Please copy the data shown below, word for word.

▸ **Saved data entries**
= Beginning of Section =
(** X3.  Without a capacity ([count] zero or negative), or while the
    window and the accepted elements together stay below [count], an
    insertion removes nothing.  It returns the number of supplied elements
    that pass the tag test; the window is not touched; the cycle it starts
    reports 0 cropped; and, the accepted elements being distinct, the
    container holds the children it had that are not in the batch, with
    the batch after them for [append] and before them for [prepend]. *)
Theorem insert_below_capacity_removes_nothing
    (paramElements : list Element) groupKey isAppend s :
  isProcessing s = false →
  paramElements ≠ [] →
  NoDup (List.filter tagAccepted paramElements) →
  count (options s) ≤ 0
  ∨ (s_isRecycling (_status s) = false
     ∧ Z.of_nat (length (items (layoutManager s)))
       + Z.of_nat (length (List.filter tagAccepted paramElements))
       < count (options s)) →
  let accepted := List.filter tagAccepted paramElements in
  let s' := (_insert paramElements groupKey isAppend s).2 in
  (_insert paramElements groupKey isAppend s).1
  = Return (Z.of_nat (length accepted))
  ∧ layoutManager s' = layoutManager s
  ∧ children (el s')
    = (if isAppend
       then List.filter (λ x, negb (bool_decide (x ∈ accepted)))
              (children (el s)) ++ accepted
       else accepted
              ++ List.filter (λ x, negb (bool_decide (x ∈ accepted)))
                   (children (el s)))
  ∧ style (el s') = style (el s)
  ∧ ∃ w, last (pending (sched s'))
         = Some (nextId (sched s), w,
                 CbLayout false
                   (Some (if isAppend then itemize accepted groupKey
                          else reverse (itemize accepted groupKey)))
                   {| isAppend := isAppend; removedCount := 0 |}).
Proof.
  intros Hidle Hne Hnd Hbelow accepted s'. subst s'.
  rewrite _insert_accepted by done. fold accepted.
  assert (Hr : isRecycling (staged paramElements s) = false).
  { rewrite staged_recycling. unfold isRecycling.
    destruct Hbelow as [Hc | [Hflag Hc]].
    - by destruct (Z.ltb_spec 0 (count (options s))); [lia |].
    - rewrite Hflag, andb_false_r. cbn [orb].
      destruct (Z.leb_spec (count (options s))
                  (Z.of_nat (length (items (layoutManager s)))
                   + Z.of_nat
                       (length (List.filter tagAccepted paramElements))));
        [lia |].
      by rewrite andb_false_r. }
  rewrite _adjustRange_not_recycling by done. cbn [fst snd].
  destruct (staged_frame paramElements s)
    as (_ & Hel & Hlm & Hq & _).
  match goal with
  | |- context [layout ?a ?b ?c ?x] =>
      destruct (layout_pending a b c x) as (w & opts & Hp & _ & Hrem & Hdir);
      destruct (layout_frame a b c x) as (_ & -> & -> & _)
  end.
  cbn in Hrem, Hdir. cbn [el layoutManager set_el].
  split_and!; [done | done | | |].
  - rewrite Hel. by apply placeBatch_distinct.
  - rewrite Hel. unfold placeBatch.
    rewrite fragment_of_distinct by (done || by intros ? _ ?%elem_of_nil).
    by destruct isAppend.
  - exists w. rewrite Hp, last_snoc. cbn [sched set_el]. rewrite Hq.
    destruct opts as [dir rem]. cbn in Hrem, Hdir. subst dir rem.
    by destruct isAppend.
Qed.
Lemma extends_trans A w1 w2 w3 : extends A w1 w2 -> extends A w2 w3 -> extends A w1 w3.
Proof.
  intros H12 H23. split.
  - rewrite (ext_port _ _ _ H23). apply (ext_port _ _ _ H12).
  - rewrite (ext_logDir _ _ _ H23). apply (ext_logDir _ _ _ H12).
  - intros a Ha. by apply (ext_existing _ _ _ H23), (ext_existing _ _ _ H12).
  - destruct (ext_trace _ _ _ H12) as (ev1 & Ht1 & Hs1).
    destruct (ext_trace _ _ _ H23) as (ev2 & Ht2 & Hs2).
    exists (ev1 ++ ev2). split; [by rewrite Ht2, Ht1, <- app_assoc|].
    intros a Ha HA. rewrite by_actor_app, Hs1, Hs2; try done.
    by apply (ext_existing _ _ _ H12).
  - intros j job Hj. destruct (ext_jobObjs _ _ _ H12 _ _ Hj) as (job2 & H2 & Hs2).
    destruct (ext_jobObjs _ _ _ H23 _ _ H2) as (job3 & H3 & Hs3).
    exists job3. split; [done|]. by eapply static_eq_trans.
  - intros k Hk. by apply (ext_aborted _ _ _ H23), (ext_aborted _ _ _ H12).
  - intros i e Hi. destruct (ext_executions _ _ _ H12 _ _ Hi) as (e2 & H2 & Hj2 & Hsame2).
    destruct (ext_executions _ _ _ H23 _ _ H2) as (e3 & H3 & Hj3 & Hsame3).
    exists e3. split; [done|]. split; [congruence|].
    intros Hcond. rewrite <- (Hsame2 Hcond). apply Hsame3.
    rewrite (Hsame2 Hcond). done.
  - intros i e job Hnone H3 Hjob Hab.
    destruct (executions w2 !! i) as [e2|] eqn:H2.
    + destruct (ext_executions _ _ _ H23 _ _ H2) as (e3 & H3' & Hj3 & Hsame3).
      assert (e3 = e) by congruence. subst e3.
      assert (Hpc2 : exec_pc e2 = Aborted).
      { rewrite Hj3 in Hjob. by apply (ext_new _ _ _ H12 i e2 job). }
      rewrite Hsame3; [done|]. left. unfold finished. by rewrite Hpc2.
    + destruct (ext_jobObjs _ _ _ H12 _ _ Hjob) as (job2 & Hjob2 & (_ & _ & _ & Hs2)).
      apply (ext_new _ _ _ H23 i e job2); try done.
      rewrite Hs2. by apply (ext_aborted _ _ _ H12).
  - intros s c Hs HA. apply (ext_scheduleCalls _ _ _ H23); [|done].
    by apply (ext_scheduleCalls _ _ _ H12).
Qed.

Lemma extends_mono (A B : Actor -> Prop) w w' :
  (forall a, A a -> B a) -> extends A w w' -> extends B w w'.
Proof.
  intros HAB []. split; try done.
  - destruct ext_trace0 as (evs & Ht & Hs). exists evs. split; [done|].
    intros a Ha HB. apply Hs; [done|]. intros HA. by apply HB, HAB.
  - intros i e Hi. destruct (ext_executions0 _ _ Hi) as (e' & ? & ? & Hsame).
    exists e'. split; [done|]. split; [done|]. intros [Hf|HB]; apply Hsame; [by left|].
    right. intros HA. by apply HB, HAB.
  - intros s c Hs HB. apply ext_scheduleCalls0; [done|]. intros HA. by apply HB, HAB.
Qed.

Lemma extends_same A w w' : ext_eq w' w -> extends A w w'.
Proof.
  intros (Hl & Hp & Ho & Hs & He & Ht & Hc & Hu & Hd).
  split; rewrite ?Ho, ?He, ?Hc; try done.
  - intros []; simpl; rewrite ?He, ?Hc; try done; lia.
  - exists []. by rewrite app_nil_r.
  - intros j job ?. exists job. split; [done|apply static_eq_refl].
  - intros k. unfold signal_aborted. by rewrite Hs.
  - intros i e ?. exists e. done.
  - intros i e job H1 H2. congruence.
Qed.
= End of Section =
▸ **Solution to the exercise**
(** X3.  Without a capacity ([count] zero or negative), or while the
    window and the accepted elements together stay below [count], an
    insertion removes nothing.  It returns the number of supplied elements
    that pass the tag test; the window is not touched; the cycle it starts
    reports 0 cropped; and, the accepted elements being distinct, the
    container holds the children it had that are not in the batch, with
    the batch after them for [append] and before them for [prepend]. *)
Theorem insert_below_capacity_removes_nothing
    (paramElements : list Element) groupKey isAppend s :
  isProcessing s = false →
  paramElements ≠ [] →
  NoDup (List.filter tagAccepted paramElements) →
  count (options s) ≤ 0
  ∨ (s_isRecycling (_status s) = false
     ∧ Z.of_nat (length (items (layoutManager s)))
       + Z.of_nat (length (List.filter tagAccepted paramElements))
       < count (options s)) →
  let accepted := List.filter tagAccepted paramElements in
  let s' := (_insert paramElements groupKey isAppend s).2 in
  (_insert paramElements groupKey isAppend s).1
  = Return (Z.of_nat (length accepted))
  ∧ layoutManager s' = layoutManager s
  ∧ children (el s')
    = (if isAppend
       then List.filter (λ x, negb (bool_decide (x ∈ accepted)))
              (children (el s)) ++ accepted
       else accepted
              ++ List.filter (λ x, negb (bool_decide (x ∈ accepted)))
                   (children (el s)))
  ∧ style (el s') = style (el s)
  ∧ ∃ w, last (pending (sched s'))
         = Some (nextId (sched s), w,
                 CbLayout false
                   (Some (if isAppend then itemize accepted groupKey
                          else reverse (itemize accepted groupKey)))
                   {| isAppend := isAppend; removedCount := 0 |}).
Proof.
  intros Hidle Hne Hnd Hbelow accepted s'. subst s'.
  rewrite _insert_accepted by done. fold accepted.
  assert (Hr : isRecycling (staged paramElements s) = false).
  { rewrite staged_recycling. unfold isRecycling.
    destruct Hbelow as [Hc | [Hflag Hc]].
    - by destruct (Z.ltb_spec 0 (count (options s))); [lia |].
    - rewrite Hflag, andb_false_r. cbn [orb].
      destruct (Z.leb_spec (count (options s))
                  (Z.of_nat (length (items (layoutManager s)))
                   + Z.of_nat
                       (length (List.filter tagAccepted paramElements))));
        [lia |].
      by rewrite andb_false_r. }
  rewrite _adjustRange_not_recycling by done. cbn [fst snd].
  destruct (staged_frame paramElements s)
    as (_ & Hel & Hlm & Hq & _).
  match goal with
  | |- context [layout ?a ?b ?c ?x] =>
      destruct (layout_pending a b c x) as (w & opts & Hp & _ & Hrem & Hdir);
      destruct (layout_frame a b c x) as (_ & -> & -> & _)
  end.
  cbn in Hrem, Hdir. cbn [el layoutManager set_el].
  split_and!; [done | done | | |].
  - rewrite Hel. by apply placeBatch_distinct.
  - rewrite Hel. unfold placeBatch.
    rewrite fragment_of_distinct by (done || by intros ? _ ?%elem_of_nil).
    by destruct isAppend.
  - exists w. rewrite Hp, last_snoc. cbn [sched set_el]. rewrite Hq.
    destruct opts as [dir rem]. cbn in Hrem, Hdir. subst dir rem.
    by destruct isAppend.
Qed.
Lemma extends_trans A w1 w2 w3 : extends A w1 w2 -> extends A w2 w3 -> extends A w1 w3.
Proof.
  intros H12 H23. split.
  - rewrite (ext_port _ _ _ H23). apply (ext_port _ _ _ H12).
  - rewrite (ext_logDir _ _ _ H23). apply (ext_logDir _ _ _ H12).
  - intros a Ha. by apply (ext_existing _ _ _ H23), (ext_existing _ _ _ H12).
  - destruct (ext_trace _ _ _ H12) as (ev1 & Ht1 & Hs1).
    destruct (ext_trace _ _ _ H23) as (ev2 & Ht2 & Hs2).
    exists (ev1 ++ ev2). split; [by rewrite Ht2, Ht1, <- app_assoc|].
    intros a Ha HA. rewrite by_actor_app, Hs1, Hs2; try done.
    by apply (ext_existing _ _ _ H12).
  - intros j job Hj. destruct (ext_jobObjs _ _ _ H12 _ _ Hj) as (job2 & H2 & Hs2).
    destruct (ext_jobObjs _ _ _ H23 _ _ H2) as (job3 & H3 & Hs3).
    exists job3. split; [done|]. by eapply static_eq_trans.
  - intros k Hk. by apply (ext_aborted _ _ _ H23), (ext_aborted _ _ _ H12).
  - intros i e Hi. destruct (ext_executions _ _ _ H12 _ _ Hi) as (e2 & H2 & Hj2 & Hsame2).
    destruct (ext_executions _ _ _ H23 _ _ H2) as (e3 & H3 & Hj3 & Hsame3).
    exists e3. split; [done|]. split; [congruence|].
    intros Hcond. rewrite <- (Hsame2 Hcond). apply Hsame3.
    rewrite (Hsame2 Hcond). done.
  - intros i e job Hnone H3 Hjob Hab.
    destruct (executions w2 !! i) as [e2|] eqn:H2.
    + destruct (ext_executions _ _ _ H23 _ _ H2) as (e3 & H3' & Hj3 & Hsame3).
      assert (e3 = e) by congruence. subst e3.
      assert (Hpc2 : exec_pc e2 = Aborted).
      { rewrite Hj3 in Hjob. by apply (ext_new _ _ _ H12 i e2 job). }
      rewrite Hsame3; [done|]. left. unfold finished. by rewrite Hpc2.
    + destruct (ext_jobObjs _ _ _ H12 _ _ Hjob) as (job2 & Hjob2 & (_ & _ & _ & Hs2)).
      apply (ext_new _ _ _ H23 i e job2); try done.
      rewrite Hs2. by apply (ext_aborted _ _ _ H12).
  - intros s c Hs HA. apply (ext_scheduleCalls _ _ _ H23); [|done].
    by apply (ext_scheduleCalls _ _ _ H12).
Qed.

Lemma extends_mono (A B : Actor -> Prop) w w' :
  (forall a, A a -> B a) -> extends A w w' -> extends B w w'.
Proof.
  intros HAB []. split; try done.
  - destruct ext_trace0 as (evs & Ht & Hs). exists evs. split; [done|].
    intros a Ha HB. apply Hs; [done|]. intros HA. by apply HB, HAB.
  - intros i e Hi. destruct (ext_executions0 _ _ Hi) as (e' & ? & ? & Hsame).
    exists e'. split; [done|]. split; [done|]. intros [Hf|HB]; apply Hsame; [by left|].
    right. intros HA. by apply HB, HAB.
  - intros s c Hs HB. apply ext_scheduleCalls0; [done|]. intros HA. by apply HB, HAB.
Qed.

Lemma extends_same A w w' : ext_eq w' w -> extends A w w'.
Proof.
  intros (Hl & Hp & Ho & Hs & He & Ht & Hc & Hu & Hd).
  split; rewrite ?Ho, ?He, ?Hc; try done.
  - intros []; simpl; rewrite ?He, ?Hc; try done; lia.
  - exists []. by rewrite app_nil_r.
  - intros j job ?. exists job. split; [done|apply static_eq_refl].
  - intros k. unfold signal_aborted. by rewrite Hs.
  - intros i e ?. exists e. done.
  - intros i e job H1 H2. congruence.
Qed.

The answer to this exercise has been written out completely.